Relationship Selling
Relationship is very important to making a sale. Product knowledge matters, but technical information will only take you so far: no matter how well-designed or useful it is, no product can ever truly 'sell itself.' And remember, what makes you enthusiastic about your product is not necessarily what will motivate them. If you have built a relationship with your customer - if you can connect with them on a personal and professional level - you will earn their trust and credibility. They will be more likely to open up with you about how their business operates and the kind of help they need. And the more you know your customer, the better you can key in to what motivates them and present your service to them in a way they will respond to.

Selling and Pacing
One of the key measurements that defines the DISC Behavioral-Style Model is the spectrum of extroversion to introversion.
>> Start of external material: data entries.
(* ===== verification/Device.v ===== *)
(** * The smoltcp device ([src/stack/device.rs])

    [ProxyDevice] bridges smoltcp to the two frame channels of the IPC tasks. *)

From S2P Require Import Prelude Net Externals Stack StackPoll StackData Socket.
#[local] Open Scope Z_scope.

Section Device.
Context {M : Mpsc}.

Record ProxyDevice := {
  dev_rx : chan bytes; dev_tx : chan bytes; dev_mtu : nat; dev_stats : TunnelStats
}.

(** [ProxyDevice::new] *)
Definition device_new (rx tx : chan bytes) (mtu : nat) (st : TunnelStats) : ProxyDevice :=
  {| dev_rx := rx; dev_tx := tx; dev_mtu := mtu; dev_stats := st |}.

Inductive Medium := Ethernet | MediumIp.
Record DeviceCapabilities := { medium : Medium; max_transmission_unit : nat }.

Definition capabilities (d : ProxyDevice) : DeviceCapabilities :=
  {| medium := Ethernet; max_transmission_unit := dev_mtu d |}.

Definition add_device_rx (st : TunnelStats) : TunnelStats :=
  Build_TunnelStats (ipc_rx_frames st) (ipc_rx_dropped st) (ipc_tx_frames st) (ipc_tx_errors st)
    (bump (device_rx_frames st)) (device_tx_frames st) (device_tx_dropped st)
    (udp_tx_packets st) (udp_tx_failed st) (udp_rx_packets st) (udp_rx_dropped st).
Definition add_device_tx (st : TunnelStats) : TunnelStats :=
  Build_TunnelStats (ipc_rx_frames st) (ipc_rx_dropped st) (ipc_tx_frames st) (ipc_tx_errors st)
    (device_rx_frames st) (bump (device_tx_frames st)) (device_tx_dropped st)
    (udp_tx_packets st) (udp_tx_failed st) (udp_rx_packets st) (udp_rx_dropped st).
Definition add_device_tx_dropped (st : TunnelStats) : TunnelStats :=
  Build_TunnelStats (ipc_rx_frames st) (ipc_rx_dropped st) (ipc_tx_frames st) (ipc_tx_errors st)
    (device_rx_frames st) (device_tx_frames st) (bump (device_tx_dropped st))
    (udp_tx_packets st) (udp_tx_failed st) (udp_rx_packets st) (udp_rx_dropped st).

(** [Device::receive]: the frame in the receive token, if any (the transmit token
    that comes with it only borrows the device). *)
Definition receive (d : ProxyDevice) : option bytes * ProxyDevice :=
  match try_recv (dev_rx d) with
  | (RecvOk frame, rx) =>
      (Some frame, {| dev_rx := rx; dev_tx := dev_tx d; dev_mtu := dev_mtu d;
                      dev_stats := add_device_rx (dev_stats d) |})
  | (RecvEmpty, rx) | (RecvDisconnected, rx) =>
      (None, {| dev_rx := rx; dev_tx := dev_tx d; dev_mtu := dev_mtu d; dev_stats := dev_stats d |})
  end.

(** [Device::transmit]: there is always a token. *)
Definition transmit (d : ProxyDevice) : bool := true.

(** [ProxyRxToken::consume] and [ProxyTxToken::consume]; the closure of the latter
    gets a zeroed buffer of the requested length and returns it filled. *)
Definition rx_consume {R} (frame : bytes) (f : bytes -> R) : R := f frame.

Definition tx_consume {R} (len : nat) (f : bytes -> R * bytes) (d : ProxyDevice) : R * ProxyDevice :=
  let '(res, buffer) := f (replicate len x00) in
  match try_send buffer (dev_tx d) with
  | (SendOk, tx) =>
      (res, {| dev_rx := dev_rx d; dev_tx := tx; dev_mtu := dev_mtu d;
               dev_stats := add_device_tx (dev_stats d) |})
  | (_, tx) =>
      (res, {| dev_rx := dev_rx d; dev_tx := tx; dev_mtu := dev_mtu d;
               dev_stats := add_device_tx_dropped (dev_stats d) |})
  end.

(** Transmit a sequence of frames. *)
Definition tx_frame (d : ProxyDevice) (frame : bytes) : ProxyDevice :=
  snd (tx_consume (length frame) (fun _ => ((), frame)) d).

(** Receive until there is nothing left, at most [n] frames. *)
Fixpoint rx_frames (n : nat) (d : ProxyDevice) : list bytes * ProxyDevice :=
  match n with
  | O => ([], d)
  | S n' =>
      match receive d with
      | (Some f, d') => let '(fs, d'') := rx_frames n' d' in (f :: fs, d'')
      | (None, d') => ([], d')
      end
  end.

Context {ML : MpscLaws}.

Lemma bump_advanced x : advanced x (bump x) 1.
Proof. apply advanced_bump, advanced_0. Qed.

(** How many more frames the transmit queue takes. *)
Definition room (c : chan bytes) : nat :=
  if rx_alive (view c) then cap (view c) - length (items (view c)) else 0.

(** One transmission: the frame is queued and counted as sent when there is room, or
    lost and counted as dropped. *)
Lemma tx_frame_cases d f :
  (if decide (0 < room (dev_tx d))%nat
   then items (view (dev_tx (tx_frame d f))) = items (view (dev_tx d)) ++ [f] /\
        dev_stats (tx_frame d f) = add_device_tx (dev_stats d) /\
        room (dev_tx (tx_frame d f)) = pred (room (dev_tx d))
   else items (view (dev_tx (tx_frame d f))) = items (view (dev_tx d)) /\
        dev_stats (tx_frame d f) = add_device_tx_dropped (dev_stats d) /\
        room (dev_tx (tx_frame d f)) = 0%nat) /\
  dev_rx (tx_frame d f) = dev_rx d.
Proof.
  unfold tx_frame, tx_consume, room. pose proof (try_send_cases f (dev_tx d)) as T.
  destruct (try_send f (dev_tx d)) as [[] tx]; destruct T as [Hv Hr]; cbn; rewrite Hv;
    unfold ChanSpec.reserve, ChanSpec.has_room in Hr; destruct (rx_alive _) eqn:Ha; cbn in Hr |- *;
    try case_bool_decide; try discriminate; rewrite ?Ha.
  - rewrite decide_True, length_app by lia. cbn. split_and!; try done. lia.
  - rewrite decide_False by lia. split_and!; try done. lia.
  - by rewrite decide_False by lia.
Qed.

(** ** Properties *)

(** Device accounting: of any sequence of frames the device transmits, exactly the
    first ones, as many as the queue to the proxy has room for, are queued, in order,
    and advance [device_tx_frames]; all the others (all of them when the IPC writer is
    gone) advance [device_tx_dropped]; the receive side is untouched. *)
Theorem device_tx_accounting (d : ProxyDevice) (frames : list bytes) :
  let d' := foldl tx_frame d frames in
  let sent := take (room (dev_tx d)) frames in
  items (view (dev_tx d')) = items (view (dev_tx d)) ++ sent /\
  advanced (device_tx_frames (dev_stats d)) (device_tx_frames (dev_stats d')) (length sent) /\
  advanced (device_tx_dropped (dev_stats d)) (device_tx_dropped (dev_stats d'))
    (length frames - length sent) /\
  dev_rx d' = dev_rx d.
Proof.
  cbn. revert d. induction frames as [|f fs IH]; intros d; cbn [foldl].
  { rewrite take_nil, app_nil_r. split_and!; auto using advanced_0. }
  destruct (IH (tx_frame d f)) as (H1 & H2 & H3 & H4).
  destruct (tx_frame_cases d f) as [C Crx]. case_decide as Hroom; destruct C as (C1 & C2 & C3);
    rewrite C1, C2, C3, ?Crx in *.
  - destruct (room (dev_tx d)) as [|n]; [lia|]. cbn [pred take length] in *.
    rewrite H1, <- app_assoc. split_and!; try done. by apply advanced_bump.
  - assert (room (dev_tx d) = 0)%nat as -> by lia. rewrite !take_0, app_nil_r in *.
    cbn [length] in *. rewrite Nat.sub_0_r in *. split_and!; try done. by apply advanced_bump.
Qed.

(** Device reception: polling the device drains the frame channel in order,
    each frame counted once, and stops when the channel is empty. *)
Theorem device_rx_drains (n : nat) (d d' : ProxyDevice) (fs : list bytes)
  (Hrun : rx_frames n d = (fs, d')) :
  items (view (dev_rx d)) = fs ++ items (view (dev_rx d')) /\
  advanced (device_rx_frames (dev_stats d)) (device_rx_frames (dev_stats d')) (length fs) /\
  ((length fs < n)%nat -> items (view (dev_rx d')) = []) /\ dev_tx d' = dev_tx d.
Proof.
  revert d fs d' Hrun. induction n as [|n IH]; intros d fs d' Hrun; cbn [rx_frames] in Hrun.
  { injection Hrun as <- <-. split_and!; auto using advanced_0. cbn. lia. }
  unfold receive in Hrun. destruct (try_recv (dev_rx d)) as [[f| |] rx] eqn:E; chan_facts; cbn in Hrun.
  - destruct_and?. destruct (rx_frames n _) as [fs1 d1] eqn:E1.
    destruct (IH _ _ _ E1) as (H1 & H2 & H3 & H4). injection Hrun as <- <-. cbn in *.
    split_and!; [rewrite H; by rewrite H1|by apply advanced_bump|intros; apply H3; lia|done].
  - destruct_and?. injection Hrun as <- <-. cbn. split_and!; auto using advanced_0; congruence.
  - destruct_and?. injection Hrun as <- <-. cbn. split_and!; auto using advanced_0; congruence.
Qed.

End Device.

(** ** Witnesses: the properties at concrete inputs, on the reference instances *)

#[local] Existing Instances Reference.mpsc Reference.mpsc_laws.

Definition demo_queue (l : list bytes) : chan bytes := ChanView l 8 true true.

Lemma device_rx_drains_witness :
  exists d', rx_frames 5 (device_new (demo_queue [[x01]; [x02]]) (demo_queue []) 1514 stats_zero) = ([[x01]; [x02]], d') /\
    advanced 0 (device_rx_frames (dev_stats d')) 2.
Proof.
  destruct (rx_frames 5 (device_new (demo_queue [[x01]; [x02]]) (demo_queue []) 1514 stats_zero)) as [fs d'] eqn:E.
  pose proof (device_rx_drains 5 _ d' fs E) as (H1 & H2 & H3 & _).
  assert (Hf : fs = [[x01]; [x02]]) by (vm_compute in E; by injection E as <- _).
  subst fs. exists d'. split; [done|exact H2].
Defined.

Lemma device_tx_accounting_witness :
  let d := device_new (demo_queue []) (ChanView [[x00]] 2 true true : chan bytes) 1514 stats_zero in
  let d' := foldl tx_frame d [[x01]; [x02]; [x03]] in
  items (view (dev_tx d')) = [[x00]; [x01]] /\ advanced 0 (device_tx_dropped (dev_stats d')) 2.
Proof.
  intros d d'.
  destruct (device_tx_accounting d [[x01]; [x02]; [x03]]) as (H1 & _ & H3 & _).
  split; [exact H1|exact H3].
Defined.
(* ===== verification/SerdeRef.v ===== *)
(** * A reference serializer

    The laws of [serde_json] (class [SerdeOk]) hold for some serializer: values of
    a countable type are written as the binary digits of their number.  Witnesses
    use it where a property is stated for an arbitrary serializer. *)

From S2P Require Import Prelude Net Stream Protocol.
#[local] Open Scope Z_scope.

Fixpoint bits (p : positive) : bytes :=
  match p with
  | xH => []
  | xO q => x00 :: bits q
  | xI q => x01 :: bits q
  end.

Fixpoint unbits (b : bytes) : positive :=
  match b with
  | [] => xH
  | x :: r => if decide (x = x00) then xO (unbits r) else xI (unbits r)
  end.

Lemma unbits_bits p : unbits (bits p) = p.
Proof. induction p as [p IH|p IH|]; cbn; by rewrite ?IH. Qed.

Section Countable.
Context {T : Type} `{Countable T}.

#[local] Instance serde : Serde T := {|
  to_vec := fun t => inr (bits (encode t));
  from_slice := fun b => match decode (unbits b) with Some t => inr t | None => inl "invalid value" end;
|}.

#[local] Instance serde_ok : SerdeOk T.
Proof. intros t. exists (bits (encode t)). cbn. by rewrite unbits_bits, decode_encode. Qed.

End Countable.

(** ** The protocol's types are countable *)

#[local] Program Instance byte_countable : Countable byte :=
  inj_countable' byte_val byte_of byte_of_val.

#[local] Instance ip_eq : EqDecision IpAddr.
Proof. solve_decision. Defined.
Definition ip_enc (i : IpAddr) : bytes + bytes :=
  match i with V4 a => inl (vec_to_list a) | V6 a => inr (vec_to_list a) end.
Definition ip_dec (s : bytes + bytes) : IpAddr :=
  match s with inl a => V4 (array_of 4 a) | inr a => V6 (array_of 16 a) end.
Lemma ip_dec_enc i : ip_dec (ip_enc i) = i.
Proof. destruct i; unfold ip_dec, ip_enc; by rewrite array_of_array. Qed.
#[local] Instance ip_countable : Countable IpAddr := inj_countable' ip_enc ip_dec ip_dec_enc.

#[local] Instance hello_eq : EqDecision ClientHello.
Proof. solve_decision. Defined.
#[local] Program Instance hello_countable : Countable ClientHello :=
  inj_countable' (fun _ => tt) (fun _ => MkClientHello) _.
Next Obligation. by intros []. Qed.

#[local] Instance config_eq : EqDecision ProxyConfig.
Proof. solve_decision. Defined.
Definition config_enc (c : ProxyConfig) : IpAddr * bytes * Z * Z :=
  (pc_tap_ip c, vec_to_list (pc_tap_mac c), pc_prefix_len c, pc_mtu c).
Definition config_dec (x : IpAddr * bytes * Z * Z) : ProxyConfig :=
  let '(a, b, c, d) := x in Build_ProxyConfig a (array_of 6 b) c d.
Lemma config_dec_enc c : config_dec (config_enc c) = c.
Proof. destruct c. unfold config_dec, config_enc. by rewrite array_of_array. Qed.
#[local] Instance config_countable : Countable ProxyConfig :=
  inj_countable' config_enc config_dec config_dec_enc.

#[local] Instance iface_eq : EqDecision InterfaceStats.
Proof. solve_decision. Defined.
#[local] Program Instance iface_countable : Countable InterfaceStats :=
  inj_countable' (fun s => (rx_bytes s, rx_packets s, rx_errors s, rx_dropped s,
                            tx_bytes s, tx_packets s, tx_errors s, tx_dropped s))
    (fun '(a, b, c, d, e, f, g, h) => Build_InterfaceStats a b c d e f g h) _.
Next Obligation. by intros []. Qed.

#[local] Instance command_eq : EqDecision ProxyCommand.
Proof. solve_decision. Defined.
#[local] Program Instance command_countable : Countable ProxyCommand :=
  inj_countable' (fun c => match c with
      | AddRoute i d p => inl (inl (i, d, p)) | RemoveRoute i d p => inl (inr (i, d, p))
      | GetIfaceStats i => inr i end)
    (fun s => match s with
      | inl (inl (i, d, p)) => AddRoute i d p | inl (inr (i, d, p)) => RemoveRoute i d p
      | inr i => GetIfaceStats i end) _.
Next Obligation. by intros []. Qed.

#[local] Instance response_eq : EqDecision ProxyResponse.
Proof. solve_decision. Defined.
#[local] Program Instance response_countable : Countable ProxyResponse :=
  inj_countable' (fun c => match c with
      | RespOk i => inl (inl i) | RespError i e => inl (inr (i, e)) | RespIfaceStats i m => inr (i, m) end)
    (fun s => match s with
      | inl (inl i) => RespOk i | inl (inr (i, e)) => RespError i e | inr (i, m) => RespIfaceStats i m end) _.
Next Obligation. by intros []. Qed.

Definition hello_serde : Serde ClientHello := serde.
Definition config_serde : Serde ProxyConfig := serde.
Definition command_serde : Serde ProxyCommand := serde.
Definition response_serde : Serde ProxyResponse := serde.

Lemma hello_serde_ok : @SerdeOk _ hello_serde.
Proof. apply serde_ok. Qed.
Lemma config_serde_ok : @SerdeOk _ config_serde.
Proof. apply serde_ok. Qed.
Lemma command_serde_ok : @SerdeOk _ command_serde.
Proof. apply serde_ok. Qed.
Lemma response_serde_ok : @SerdeOk _ response_serde.
Proof. apply serde_ok. Qed.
This characteristic, in DISC, also relates to pace: that is, how quickly a person tends to speak, think or react, and how much time it takes them to make decisions. Differences in pace are frequently to blame for the miscommunications and disconnect we feel when we interact with another person. In sales, understanding these differences is vital to your success. It is particularly important to be aware of how one type tends to react to another. To some extroverts, the reserved, measured tone of an naturally-introverted salesperson can be taken as negative or depressing, and the exchange becomes something to escape as soon as possible. By the same token, the exuberance and outgoing manner of a natural extrovert can come across, to some introverts, like a 'used-car salesman' - they may interpret it as glibness or insincerity and grow suspicious. To a large degree, your sales success depends on your ability to recognize and adjust to the pace of your customer.

Sales: Connecting with Enthusiasm
In sales, you need to be genuinely interested in the other person. To some people, this is easy. Others may find it difficult to take a personal interest in conversing with someone who doesn't share their same interests. They may feel like it's just not in their personality. But 'being interested' is not something that's set in your DNA - like so many other things we do, it's a habit. It is a skill that can be developed by anyone. The reason that it seems to come naturally to some people to pick up on a customer's wavelength and adjust to it, is simply that they've had so many years to practice it. They most likely developed that habit at a very early age. And meanwhile, those who have trouble connecting with people have been practicing just the same: practicing telling themselves they're not good at it, they don't like it, or they just don't care. But anyone can learn to connect with people; all it takes is practice. So just do it. Do 'interested.'

Listening, Selling and Closing
Reflective listening is a technique that works really well in sales. It is a form of active listening: a technique that involves paying close attention to a customer's words as well as their body language, context and other forms of non-verbal communication, and respond with statements that paraphrase or clarify what they have said. In reflective listening, you are restating their words back to them in a way that hopefully leads them in a direction you would like them to go. For example, if a customer says, "We have a lot of expenses and I don't know if we can afford to make any purchases right now," you might come back with a response like, "So what you're saying is that any investment you make right now has to be a really good one for your company." Technically, it isn't actually what they said - but it does bring into focus an element of what is implied by what they have said; and it does so in a way that helps you draw them into a more positive, receptive or focused attitude.